Problem to work on:
Write out all the data below exactly.
········
(* ===== verification/UrlQuote.v ===== *)
(** * Object URLs: [urllib.parse.quote] and its inverse

    [src/task.py] lines 60-63 and 73-76 print the URL of an object as
    [f"https://storage.yandexcloud.net/{bucket}/{urllib.parse.quote(key)}"].
    [quote(s)] (default [safe='/']) encodes [s] as UTF-8 and keeps the
    bytes that are ASCII letters, digits, [_.-~] or [/]; every other byte
    becomes [%XX] with two upper-case hex digits.  [unquote] reverses it.
    The bot's [send_voice] (line 90) builds the same kind of URL without
    quoting; for the two keys it uses, quoting changes nothing. *)

From stdpp Require Import base strings list.
From Stdlib Require Import Arith ZArith String Ascii.
From S2P Require Import Prelude PyValue Http.
Local Open Scope string_scope.
Local Open Scope nat_scope.

Definition in_str (c : ascii) (s : string) : bool :=
  existsb (Ascii.eqb c) (list_ascii_of_string s).

(** [_ALWAYS_SAFE]: ASCII letters, digits and [_.-~]. *)
Definition always_safe (c : ascii) : bool :=
  let n := nat_of_ascii c in
  ((65 <=? n) && (n <=? 90)) || ((97 <=? n) && (n <=? 122)) ||
  ((48 <=? n) && (n <=? 57)) || in_str c "_.-~".

Definition hex_upper (d : nat) : ascii :=
  ascii_of_nat (if d <? 10 then 48 + d else 55 + d).

Definition percent (c : ascii) : string :=
  let n := nat_of_ascii c in
  String "%" (String (hex_upper (n / 16)) (String (hex_upper (n mod 16)) EmptyString)).

Fixpoint quote_with (safe : string) (s : string) : string :=
  match s with
  | EmptyString => EmptyString
  | String c s' =>
      (if always_safe c || in_str c safe then String c EmptyString else percent c)
        ++ quote_with safe s'
  end.

(** [urllib.parse.quote(s)] *)
Definition quote (s : string) : string := quote_with "/" s.

(** A hex digit, upper or lower case. *)
Definition hex_val (c : ascii) : option nat :=
  let n := nat_of_ascii c in
  if (48 <=? n) && (n <=? 57) then Some (n - 48)
  else if (65 <=? n) && (n <=? 70) then Some (n - 55)
  else if (97 <=? n) && (n <=? 102) then Some (n - 87)
  else None.

(** [urllib.parse.unquote] on bytes: [%XX] with two hex digits is the byte
    [XX]; any other [%] is kept. *)
Fixpoint unquote (s : string) : string :=
  match s with
  | EmptyString => EmptyString
  | String c rest =>
      if Ascii.eqb c "%" then
        match rest with
        | String h1 (String h2 rest') =>
            match hex_val h1, hex_val h2 with
            | Some a, Some b => String (ascii_of_nat (16 * a + b)) (unquote rest')
            | _, _ => String c (unquote rest)
            end
        | _ => String c (unquote rest)
        end
      else String c (unquote rest)
  end.

Definition STORAGE_HOST : string := "https://storage.yandexcloud.net/".

(** Lines 63 and 76. *)
Definition object_url (bucket key : string) : string :=
  STORAGE_HOST ++ bucket ++ "/" ++ quote key.

(** No byte outside ASCII and no space. *)
Definition url_clean (s : string) : bool :=
  forallb (fun c => (nat_of_ascii c <? 128) && negb (Ascii.eqb c " "))
          (list_ascii_of_string s).

(** ** Lemmas *)

Lemma hex_val_upper (d : nat) : d < 16 -> hex_val (hex_upper d) = Some d.
Proof.
  intros Hd.
  do 16 (destruct d as [|d]; [reflexivity|]). lia.
Qed.

Lemma percent_decodes (c : ascii) (t : string) :
  unquote (percent c ++ t) = String c (unquote t).
Proof.
  unfold percent. rewrite !str_app_cons, str_app_nil_l. cbn [unquote Ascii.eqb Bool.eqb andb].
  pose proof (nat_ascii_bounded c) as Hc.
  rewrite !hex_val_upper by (apply Nat.mod_upper_bound || apply Nat.Div0.div_lt_upper_bound; lia).
  f_equal. rewrite <- (Nat.div_mod_eq (nat_of_ascii c) 16). apply ascii_nat_embedding.
Qed.

Lemma percent_not_safe_slash (c : ascii) :
  always_safe c || in_str c "/" = true -> Ascii.eqb c "%" = false.
Proof.
  destruct (Ascii.eqb_spec c "%") as [->|]; [|done]. by vm_compute.
Qed.

Lemma url_clean_app (a b : string) :
  url_clean (a ++ b) = url_clean a && url_clean b.
Proof.
  unfold url_clean. induction a as [|c a IH]; [done|].
  rewrite str_app_cons. simpl. rewrite IH. apply andb_assoc.
Qed.

Lemma hex_upper_clean (d : nat) :
  d < 16 -> (nat_of_ascii (hex_upper d) <? 128) && negb (Ascii.eqb (hex_upper d) " ") = true.
Proof. intros Hd. do 16 (destruct d as [|d]; [reflexivity|]). lia. Qed.

(** A byte kept by [quote] is ASCII and not a space (checked on all 256
    bytes). *)
Lemma safe_byte_clean (c : ascii) :
  implb (always_safe c || in_str c "/")
        ((nat_of_ascii c <? 128) && negb (Ascii.eqb c " ")) = true.
Proof. destruct c as [[] [] [] [] [] [] [] []]; reflexivity. Qed.

(** ** Properties *)

(** C28: round trip: [unquote] recovers every key from [quote(key)],
    whatever bytes (non-ASCII, spaces, [%]) the key holds. *)
Theorem unquote_quote (s : string) : unquote (quote s) = s.
Proof.
  unfold quote. induction s as [|c s IH]; [done|]. cbn [quote_with].
  destruct (always_safe c || in_str c "/") eqn:Hs.
  - rewrite str_app_cons, str_app_nil_l. cbn [unquote].
    rewrite (percent_not_safe_slash c Hs). by rewrite IH.
  - by rewrite percent_decodes, IH.
Qed.

(** C29: a quoted key holds no space and no byte outside ASCII, so the
    URLs printed by [src/task.py] are plain ASCII. *)
Theorem quote_url_clean (s : string) : url_clean (quote s) = true.
Proof.
  unfold quote. induction s as [|c s IH]; [done|]. cbn [quote_with].
  rewrite url_clean_app, IH, andb_true_r.
  destruct (always_safe c || in_str c "/") eqn:Hs.
  - unfold url_clean. simpl. rewrite andb_true_r.
    pose proof (safe_byte_clean c) as Hc. by rewrite Hs in Hc.
  - unfold percent, url_clean. cbn [list_ascii_of_string forallb].
    pose proof (nat_ascii_bounded c).
    rewrite (hex_upper_clean (nat_of_ascii c / 16)) by (apply Nat.Div0.div_lt_upper_bound; lia).
    by rewrite (hex_upper_clean (nat_of_ascii c mod 16)) by (apply Nat.mod_upper_bound; lia).
Qed.

(** The URLs [src/task.py] prints for its two keys (lines 63 and 76):
    the Cyrillic key with spaces is percent-encoded byte by byte, as
    CPython's [quote] does. *)
Theorem task_object_urls :
  object_url BUCKET "guido_van_rossum_obj.jpg" =
    "https://storage.yandexcloud.net/itiscl-spr23-21-public/guido_van_rossum_obj.jpg" /\
  object_url BUCKET "это простой текст.txt" =
    "https://storage.yandexcloud.net/itiscl-spr23-21-public/%D1%8D%D1%82%D0%BE%20%D0%BF%D1%80%D0%BE%D1%81%D1%82%D0%BE%D0%B9%20%D1%82%D0%B5%D0%BA%D1%81%D1%82.txt".
Proof. split; vm_compute; reflexivity. Qed.

(** The bot's [send_voice] builds the voice URL without quoting the
    key (line 90); for the only keys it uses, [speech.raw] and
    [speech.ogg], that URL is the quoted one. *)
Theorem send_voice_keys_need_no_quoting :
  voice_url "speech.raw" = object_url BUCKET "speech.raw" /\
  voice_url "speech.ogg" = object_url BUCKET "speech.ogg".
Proof. split; vm_compute; reflexivity. Qed.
········
Problem solution:
(* ===== verification/UrlQuote.v ===== *)
(** * Object URLs: [urllib.parse.quote] and its inverse

    [src/task.py] lines 60-63 and 73-76 print the URL of an object as
    [f"https://storage.yandexcloud.net/{bucket}/{urllib.parse.quote(key)}"].
    [quote(s)] (default [safe='/']) encodes [s] as UTF-8 and keeps the
    bytes that are ASCII letters, digits, [_.-~] or [/]; every other byte
    becomes [%XX] with two upper-case hex digits.  [unquote] reverses it.
    The bot's [send_voice] (line 90) builds the same kind of URL without
    quoting; for the two keys it uses, quoting changes nothing. *)

From stdpp Require Import base strings list.
From Stdlib Require Import Arith ZArith String Ascii.
From S2P Require Import Prelude PyValue Http.
Local Open Scope string_scope.
Local Open Scope nat_scope.

Definition in_str (c : ascii) (s : string) : bool :=
  existsb (Ascii.eqb c) (list_ascii_of_string s).

(** [_ALWAYS_SAFE]: ASCII letters, digits and [_.-~]. *)
Definition always_safe (c : ascii) : bool :=
  let n := nat_of_ascii c in
  ((65 <=? n) && (n <=? 90)) || ((97 <=? n) && (n <=? 122)) ||
  ((48 <=? n) && (n <=? 57)) || in_str c "_.-~".

Definition hex_upper (d : nat) : ascii :=
  ascii_of_nat (if d <? 10 then 48 + d else 55 + d).

Definition percent (c : ascii) : string :=
  let n := nat_of_ascii c in
  String "%" (String (hex_upper (n / 16)) (String (hex_upper (n mod 16)) EmptyString)).

Fixpoint quote_with (safe : string) (s : string) : string :=
  match s with
  | EmptyString => EmptyString
  | String c s' =>
      (if always_safe c || in_str c safe then String c EmptyString else percent c)
        ++ quote_with safe s'
  end.

(** [urllib.parse.quote(s)] *)
Definition quote (s : string) : string := quote_with "/" s.

(** A hex digit, upper or lower case. *)
Definition hex_val (c : ascii) : option nat :=
  let n := nat_of_ascii c in
  if (48 <=? n) && (n <=? 57) then Some (n - 48)
  else if (65 <=? n) && (n <=? 70) then Some (n - 55)
  else if (97 <=? n) && (n <=? 102) then Some (n - 87)
  else None.

(** [urllib.parse.unquote] on bytes: [%XX] with two hex digits is the byte
    [XX]; any other [%] is kept. *)
Fixpoint unquote (s : string) : string :=
  match s with
  | EmptyString => EmptyString
  | String c rest =>
      if Ascii.eqb c "%" then
        match rest with
        | String h1 (String h2 rest') =>
            match hex_val h1, hex_val h2 with
            | Some a, Some b => String (ascii_of_nat (16 * a + b)) (unquote rest')
            | _, _ => String c (unquote rest)
            end
        | _ => String c (unquote rest)
        end
      else String c (unquote rest)
  end.

Definition STORAGE_HOST : string := "https://storage.yandexcloud.net/".

(** Lines 63 and 76. *)
Definition object_url (bucket key : string) : string :=
  STORAGE_HOST ++ bucket ++ "/" ++ quote key.

(** No byte outside ASCII and no space. *)
Definition url_clean (s : string) : bool :=
  forallb (fun c => (nat_of_ascii c <? 128) && negb (Ascii.eqb c " "))
          (list_ascii_of_string s).

(** ** Lemmas *)

Lemma hex_val_upper (d : nat) : d < 16 -> hex_val (hex_upper d) = Some d.
Proof.
  intros Hd.
  do 16 (destruct d as [|d]; [reflexivity|]). lia.
Qed.

Lemma percent_decodes (c : ascii) (t : string) :
  unquote (percent c ++ t) = String c (unquote t).
Proof.
  unfold percent. rewrite !str_app_cons, str_app_nil_l. cbn [unquote Ascii.eqb Bool.eqb andb].
  pose proof (nat_ascii_bounded c) as Hc.
  rewrite !hex_val_upper by (apply Nat.mod_upper_bound || apply Nat.Div0.div_lt_upper_bound; lia).
  f_equal. rewrite <- (Nat.div_mod_eq (nat_of_ascii c) 16). apply ascii_nat_embedding.
Qed.

Lemma percent_not_safe_slash (c : ascii) :
  always_safe c || in_str c "/" = true -> Ascii.eqb c "%" = false.
Proof.
  destruct (Ascii.eqb_spec c "%") as [->|]; [|done]. by vm_compute.
Qed.

Lemma url_clean_app (a b : string) :
  url_clean (a ++ b) = url_clean a && url_clean b.
Proof.
  unfold url_clean. induction a as [|c a IH]; [done|].
  rewrite str_app_cons. simpl. rewrite IH. apply andb_assoc.
Qed.

Lemma hex_upper_clean (d : nat) :
  d < 16 -> (nat_of_ascii (hex_upper d) <? 128) && negb (Ascii.eqb (hex_upper d) " ") = true.
Proof. intros Hd. do 16 (destruct d as [|d]; [reflexivity|]). lia. Qed.

(** A byte kept by [quote] is ASCII and not a space (checked on all 256
    bytes). *)
Lemma safe_byte_clean (c : ascii) :
  implb (always_safe c || in_str c "/")
        ((nat_of_ascii c <? 128) && negb (Ascii.eqb c " ")) = true.
Proof. destruct c as [[] [] [] [] [] [] [] []]; reflexivity. Qed.

(** ** Properties *)

(** C28: round trip: [unquote] recovers every key from [quote(key)],
    whatever bytes (non-ASCII, spaces, [%]) the key holds. *)
Theorem unquote_quote (s : string) : unquote (quote s) = s.
Proof.
  unfold quote. induction s as [|c s IH]; [done|]. cbn [quote_with].
  destruct (always_safe c || in_str c "/") eqn:Hs.
  - rewrite str_app_cons, str_app_nil_l. cbn [unquote].
    rewrite (percent_not_safe_slash c Hs). by rewrite IH.
  - by rewrite percent_decodes, IH.
Qed.

(** C29: a quoted key holds no space and no byte outside ASCII, so the
    URLs printed by [src/task.py] are plain ASCII. *)
Theorem quote_url_clean (s : string) : url_clean (quote s) = true.
Proof.
  unfold quote. induction s as [|c s IH]; [done|]. cbn [quote_with].
  rewrite url_clean_app, IH, andb_true_r.
  destruct (always_safe c || in_str c "/") eqn:Hs.
  - unfold url_clean. simpl. rewrite andb_true_r.
    pose proof (safe_byte_clean c) as Hc. by rewrite Hs in Hc.
  - unfold percent, url_clean. cbn [list_ascii_of_string forallb].
    pose proof (nat_ascii_bounded c).
    rewrite (hex_upper_clean (nat_of_ascii c / 16)) by (apply Nat.Div0.div_lt_upper_bound; lia).
    by rewrite (hex_upper_clean (nat_of_ascii c mod 16)) by (apply Nat.mod_upper_bound; lia).
Qed.

(** The URLs [src/task.py] prints for its two keys (lines 63 and 76):
    the Cyrillic key with spaces is percent-encoded byte by byte, as
    CPython's [quote] does. *)
Theorem task_object_urls :
  object_url BUCKET "guido_van_rossum_obj.jpg" =
    "https://storage.yandexcloud.net/itiscl-spr23-21-public/guido_van_rossum_obj.jpg" /\
  object_url BUCKET "это простой текст.txt" =
    "https://storage.yandexcloud.net/itiscl-spr23-21-public/%D1%8D%D1%82%D0%BE%20%D0%BF%D1%80%D0%BE%D1%81%D1%82%D0%BE%D0%B9%20%D1%82%D0%B5%D0%BA%D1%81%D1%82.txt".
Proof. split; vm_compute; reflexivity. Qed.

(** The bot's [send_voice] builds the voice URL without quoting the
    key (line 90); for the only keys it uses, [speech.raw] and
    [speech.ogg], that URL is the quoted one. *)
Theorem send_voice_keys_need_no_quoting :
  voice_url "speech.raw" = object_url BUCKET "speech.raw" /\
  voice_url "speech.ogg" = object_url BUCKET "speech.ogg".
Proof. split; vm_compute; reflexivity. Qed.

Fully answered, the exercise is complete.